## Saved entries
(* ===== verification/Lifecycle.v ===== *)
(** The life of a process: allocation, the first processes, fork, exit and
    wait4 (kern/proc.c).

    The state is the process table of [Proc], the rest of the fields of
    [struct proc] ([info]), the last pid given out, and the state of the components
    these functions call, which is reached through an interface ([Kernel]): pages
    and address spaces ([Mm], [Vm]), mappings ([Mmap]), files ([File]), the inode
    cache ([Vfs]) and the log ([Log]).  The list [child] of a process is the list of
    the processes linked through [clink], in order.

    [wait4] is cut at its [sleep], as [sleep] itself is in [Proc]: a call that
    sleeps ends in [Block], and continues with [wait_scan], holding
    [ptable.lock].  [exit] ends with the switch to the scheduler.  The trap frame
    of a new process is the memory of its kernel stack, [stale] says what
    that memory held.  [proc_initx] initialises a lock through the pointer
    [regions_lock], which is null: [write_null] is that store. *)

From stdpp Require Import base list gmap.
From Stdlib Require Import ZArith Lia Bool.
From S2P Require Import Prelude Cred Mm Signal Proc.

Module Lifecycle.
Import Signal Proc.

Definition NOFILE : nat := 16.
Definition WNOHANG : Z := 1.
Definition WUNTRACED : Z := 2.
Definition CAP_SETPCAP : Z := 8.
Definition CAP_INIT_EFF_SET : Z := u32 (Z.land (Z.lnot 0) (Z.lnot (Cred.CAP_TO_MASK CAP_SETPCAP))).

(** What kern/proc.c calls of the other components. *)
Class Kernel (R : Type) : Type := {
  kalloc : M R Z;                                (* kern/mm.c *)
  kfree : Z -> M R unit;
  vm_init : M R Z;                               (* kern/vm.c *)
  uvm_map : Z -> Z -> Z -> Z -> M R Z;
  uvm_copy : Z -> Z -> M R Z;                    (* [regions] of the caller, page table *)
  vm_free : Z -> Z -> M R unit;
  put_code : Z -> list Z -> M R unit;            (* memmove to a page of the kernel *)
  write_null : M R unit;                         (* initlock(NULL) *)
  copy_mmap_list : Z -> Z -> M R (Z * Z * Z);    (* kern/mmap.c: error, [regions], [nregions] *)
  filedup : nat -> M R unit;                     (* kern/file.c; returns its argument *)
  fileclose : nat -> M R unit;
  namei_root : M R (option nat);                 (* kern/vfs.c: namei on the path of the root *)
  idup : option nat -> M R unit;                 (* returns its argument *)
  iput : option nat -> M R unit;
  begin_op : M R unit;                           (* kern/log.c *)
  end_op : M R unit
}.

Record times : Type := mkT {
  stime : Z; utime : Z;
  it_real_value : Z; it_prof_value : Z; it_virt_value : Z;
  it_real_incr : Z; it_prof_incr : Z; it_virt_incr : Z
}.

(** The fields of [struct proc] that [Proc] does not have; [real_timer] is the
    process its function is called with. *)
Record info : Type := mkX {
  kstack : Z;
  xstate : Z;
  child : list nat;
  base : Z; sz : Z; stksz : Z;
  fdflag : Z;
  ofile : list (option nat);
  cwd : option nat;
  cr : Cred.cred;
  tm : times;
  real_timer : option nat;
  nregions : Z;
  regions : Z
}.

Definition no_cred : Cred.cred := Cred.mkCred 0 0 0 0 0 0 0 0 [] 0 0 0 0.
Definition no_times : times := mkT 0 0 0 0 0 0 0 0.

(** A zeroed [struct proc]. *)
Definition zero_signals : signals := mkSig 0 0 (replicate 32 (mkSa 0 0 0 0)).
Definition zero_proc : proc := mkP UNUSED 0 0 0 None 0 0 0 0 [] 0 zero_signals Forkret.
Definition zero_info : info := mkX 0 0 [] 0 0 0 0 (replicate NOFILE None) None no_cred no_times None 0 0.

Definition set_pid (v : Z) (p : proc) : proc :=
  mkP (state p) v (pgid p) (sid p) (parent p) (chan p) (killed p) (paused p) (pgdir p) (tf p) (oldtf p) (signal p) (ctx p).
Definition set_sid (v : Z) (p : proc) : proc :=
  mkP (state p) (pid p) (pgid p) v (parent p) (chan p) (killed p) (paused p) (pgdir p) (tf p) (oldtf p) (signal p) (ctx p).
Definition set_parent (v : option nat) (p : proc) : proc :=
  mkP (state p) (pid p) (pgid p) (sid p) v (chan p) (killed p) (paused p) (pgdir p) (tf p) (oldtf p) (signal p) (ctx p).
Definition set_pgdir (v : Z) (p : proc) : proc :=
  mkP (state p) (pid p) (pgid p) (sid p) (parent p) (chan p) (killed p) (paused p) v (tf p) (oldtf p) (signal p) (ctx p).

Definition set_kstack (v : Z) (x : info) : info :=
  mkX v (xstate x) (child x) (base x) (sz x) (stksz x) (fdflag x) (ofile x) (cwd x) (cr x) (tm x) (real_timer x) (nregions x) (regions x).
Definition set_xstate (v : Z) (x : info) : info :=
  mkX (kstack x) v (child x) (base x) (sz x) (stksz x) (fdflag x) (ofile x) (cwd x) (cr x) (tm x) (real_timer x) (nregions x) (regions x).
Definition set_child (v : list nat) (x : info) : info :=
  mkX (kstack x) (xstate x) v (base x) (sz x) (stksz x) (fdflag x) (ofile x) (cwd x) (cr x) (tm x) (real_timer x) (nregions x) (regions x).
Definition set_layout (b s k : Z) (x : info) : info :=
  mkX (kstack x) (xstate x) (child x) b s k (fdflag x) (ofile x) (cwd x) (cr x) (tm x) (real_timer x) (nregions x) (regions x).
Definition set_fdflag (v : Z) (x : info) : info :=
  mkX (kstack x) (xstate x) (child x) (base x) (sz x) (stksz x) v (ofile x) (cwd x) (cr x) (tm x) (real_timer x) (nregions x) (regions x).
Definition set_ofile (v : list (option nat)) (x : info) : info :=
  mkX (kstack x) (xstate x) (child x) (base x) (sz x) (stksz x) (fdflag x) v (cwd x) (cr x) (tm x) (real_timer x) (nregions x) (regions x).
Definition set_cwd (v : option nat) (x : info) : info :=
  mkX (kstack x) (xstate x) (child x) (base x) (sz x) (stksz x) (fdflag x) (ofile x) v (cr x) (tm x) (real_timer x) (nregions x) (regions x).
Definition set_cr (v : Cred.cred) (x : info) : info :=
  mkX (kstack x) (xstate x) (child x) (base x) (sz x) (stksz x) (fdflag x) (ofile x) (cwd x) v (tm x) (real_timer x) (nregions x) (regions x).
Definition set_tm (v : times) (t : option nat) (x : info) : info :=
  mkX (kstack x) (xstate x) (child x) (base x) (sz x) (stksz x) (fdflag x) (ofile x) (cwd x) (cr x) v t (nregions x) (regions x).
Definition set_maps (n r : Z) (x : info) : info :=
  mkX (kstack x) (xstate x) (child x) (base x) (sz x) (stksz x) (fdflag x) (ofile x) (cwd x) (cr x) (tm x) (real_timer x) n r.

(** [lastpid] is the variable [pid] of kern/proc.c. *)
Record lstate {R : Type} : Type := mkL {
  ps : pstate;
  px : list info;
  lastpid : Z;
  res : R
}.
Arguments lstate : clear implicits.

Section Life.
Context {R : Type} {K : Kernel R}.
Notation L := (M (lstate R)).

## Problem description
Reproduce the records exactly, keeping every line.

## Response box
(* ===== verification/Lifecycle.v ===== *)
(** The life of a process: allocation, the first processes, fork, exit and
    wait4 (kern/proc.c).

    The state is the process table of [Proc], the rest of the fields of
    [struct proc] ([info]), the last pid given out, and the state of the components
    these functions call, which is reached through an interface ([Kernel]): pages
    and address spaces ([Mm], [Vm]), mappings ([Mmap]), files ([File]), the inode
    cache ([Vfs]) and the log ([Log]).  The list [child] of a process is the list of
    the processes linked through [clink], in order.

    [wait4] is cut at its [sleep], as [sleep] itself is in [Proc]: a call that
    sleeps ends in [Block], and continues with [wait_scan], holding
    [ptable.lock].  [exit] ends with the switch to the scheduler.  The trap frame
    of a new process is the memory of its kernel stack, [stale] says what
    that memory held.  [proc_initx] initialises a lock through the pointer
    [regions_lock], which is null: [write_null] is that store. *)

From stdpp Require Import base list gmap.
From Stdlib Require Import ZArith Lia Bool.
From S2P Require Import Prelude Cred Mm Signal Proc.

Module Lifecycle.
Import Signal Proc.

Definition NOFILE : nat := 16.
Definition WNOHANG : Z := 1.
Definition WUNTRACED : Z := 2.
Definition CAP_SETPCAP : Z := 8.
Definition CAP_INIT_EFF_SET : Z := u32 (Z.land (Z.lnot 0) (Z.lnot (Cred.CAP_TO_MASK CAP_SETPCAP))).

(** What kern/proc.c calls of the other components. *)
Class Kernel (R : Type) : Type := {
  kalloc : M R Z;                                (* kern/mm.c *)
  kfree : Z -> M R unit;
  vm_init : M R Z;                               (* kern/vm.c *)
  uvm_map : Z -> Z -> Z -> Z -> M R Z;
  uvm_copy : Z -> Z -> M R Z;                    (* [regions] of the caller, page table *)
  vm_free : Z -> Z -> M R unit;
  put_code : Z -> list Z -> M R unit;            (* memmove to a page of the kernel *)
  write_null : M R unit;                         (* initlock(NULL) *)
  copy_mmap_list : Z -> Z -> M R (Z * Z * Z);    (* kern/mmap.c: error, [regions], [nregions] *)
  filedup : nat -> M R unit;                     (* kern/file.c; returns its argument *)
  fileclose : nat -> M R unit;
  namei_root : M R (option nat);                 (* kern/vfs.c: namei on the path of the root *)
  idup : option nat -> M R unit;                 (* returns its argument *)
  iput : option nat -> M R unit;
  begin_op : M R unit;                           (* kern/log.c *)
  end_op : M R unit
}.

Record times : Type := mkT {
  stime : Z; utime : Z;
  it_real_value : Z; it_prof_value : Z; it_virt_value : Z;
  it_real_incr : Z; it_prof_incr : Z; it_virt_incr : Z
}.

(** The fields of [struct proc] that [Proc] does not have; [real_timer] is the
    process its function is called with. *)
Record info : Type := mkX {
  kstack : Z;
  xstate : Z;
  child : list nat;
  base : Z; sz : Z; stksz : Z;
  fdflag : Z;
  ofile : list (option nat);
  cwd : option nat;
  cr : Cred.cred;
  tm : times;
  real_timer : option nat;
  nregions : Z;
  regions : Z
}.

Definition no_cred : Cred.cred := Cred.mkCred 0 0 0 0 0 0 0 0 [] 0 0 0 0.
Definition no_times : times := mkT 0 0 0 0 0 0 0 0.

(** A zeroed [struct proc]. *)
Definition zero_signals : signals := mkSig 0 0 (replicate 32 (mkSa 0 0 0 0)).
Definition zero_proc : proc := mkP UNUSED 0 0 0 None 0 0 0 0 [] 0 zero_signals Forkret.
Definition zero_info : info := mkX 0 0 [] 0 0 0 0 (replicate NOFILE None) None no_cred no_times None 0 0.

Definition set_pid (v : Z) (p : proc) : proc :=
  mkP (state p) v (pgid p) (sid p) (parent p) (chan p) (killed p) (paused p) (pgdir p) (tf p) (oldtf p) (signal p) (ctx p).
Definition set_sid (v : Z) (p : proc) : proc :=
  mkP (state p) (pid p) (pgid p) v (parent p) (chan p) (killed p) (paused p) (pgdir p) (tf p) (oldtf p) (signal p) (ctx p).
Definition set_parent (v : option nat) (p : proc) : proc :=
  mkP (state p) (pid p) (pgid p) (sid p) v (chan p) (killed p) (paused p) (pgdir p) (tf p) (oldtf p) (signal p) (ctx p).
Definition set_pgdir (v : Z) (p : proc) : proc :=
  mkP (state p) (pid p) (pgid p) (sid p) (parent p) (chan p) (killed p) (paused p) v (tf p) (oldtf p) (signal p) (ctx p).

Definition set_kstack (v : Z) (x : info) : info :=
  mkX v (xstate x) (child x) (base x) (sz x) (stksz x) (fdflag x) (ofile x) (cwd x) (cr x) (tm x) (real_timer x) (nregions x) (regions x).
Definition set_xstate (v : Z) (x : info) : info :=
  mkX (kstack x) v (child x) (base x) (sz x) (stksz x) (fdflag x) (ofile x) (cwd x) (cr x) (tm x) (real_timer x) (nregions x) (regions x).
Definition set_child (v : list nat) (x : info) : info :=
  mkX (kstack x) (xstate x) v (base x) (sz x) (stksz x) (fdflag x) (ofile x) (cwd x) (cr x) (tm x) (real_timer x) (nregions x) (regions x).
Definition set_layout (b s k : Z) (x : info) : info :=
  mkX (kstack x) (xstate x) (child x) b s k (fdflag x) (ofile x) (cwd x) (cr x) (tm x) (real_timer x) (nregions x) (regions x).
Definition set_fdflag (v : Z) (x : info) : info :=
  mkX (kstack x) (xstate x) (child x) (base x) (sz x) (stksz x) v (ofile x) (cwd x) (cr x) (tm x) (real_timer x) (nregions x) (regions x).
Definition set_ofile (v : list (option nat)) (x : info) : info :=
  mkX (kstack x) (xstate x) (child x) (base x) (sz x) (stksz x) (fdflag x) v (cwd x) (cr x) (tm x) (real_timer x) (nregions x) (regions x).
Definition set_cwd (v : option nat) (x : info) : info :=
  mkX (kstack x) (xstate x) (child x) (base x) (sz x) (stksz x) (fdflag x) (ofile x) v (cr x) (tm x) (real_timer x) (nregions x) (regions x).
Definition set_cr (v : Cred.cred) (x : info) : info :=
  mkX (kstack x) (xstate x) (child x) (base x) (sz x) (stksz x) (fdflag x) (ofile x) (cwd x) v (tm x) (real_timer x) (nregions x) (regions x).
Definition set_tm (v : times) (t : option nat) (x : info) : info :=
  mkX (kstack x) (xstate x) (child x) (base x) (sz x) (stksz x) (fdflag x) (ofile x) (cwd x) (cr x) v t (nregions x) (regions x).
Definition set_maps (n r : Z) (x : info) : info :=
  mkX (kstack x) (xstate x) (child x) (base x) (sz x) (stksz x) (fdflag x) (ofile x) (cwd x) (cr x) (tm x) (real_timer x) n r.

(** [lastpid] is the variable [pid] of kern/proc.c. *)
Record lstate {R : Type} : Type := mkL {
  ps : pstate;
  px : list info;
  lastpid : Z;
  res : R
}.
Arguments lstate : clear implicits.

Section Life.
Context {R : Type} {K : Kernel R}.
Notation L := (M (lstate R)).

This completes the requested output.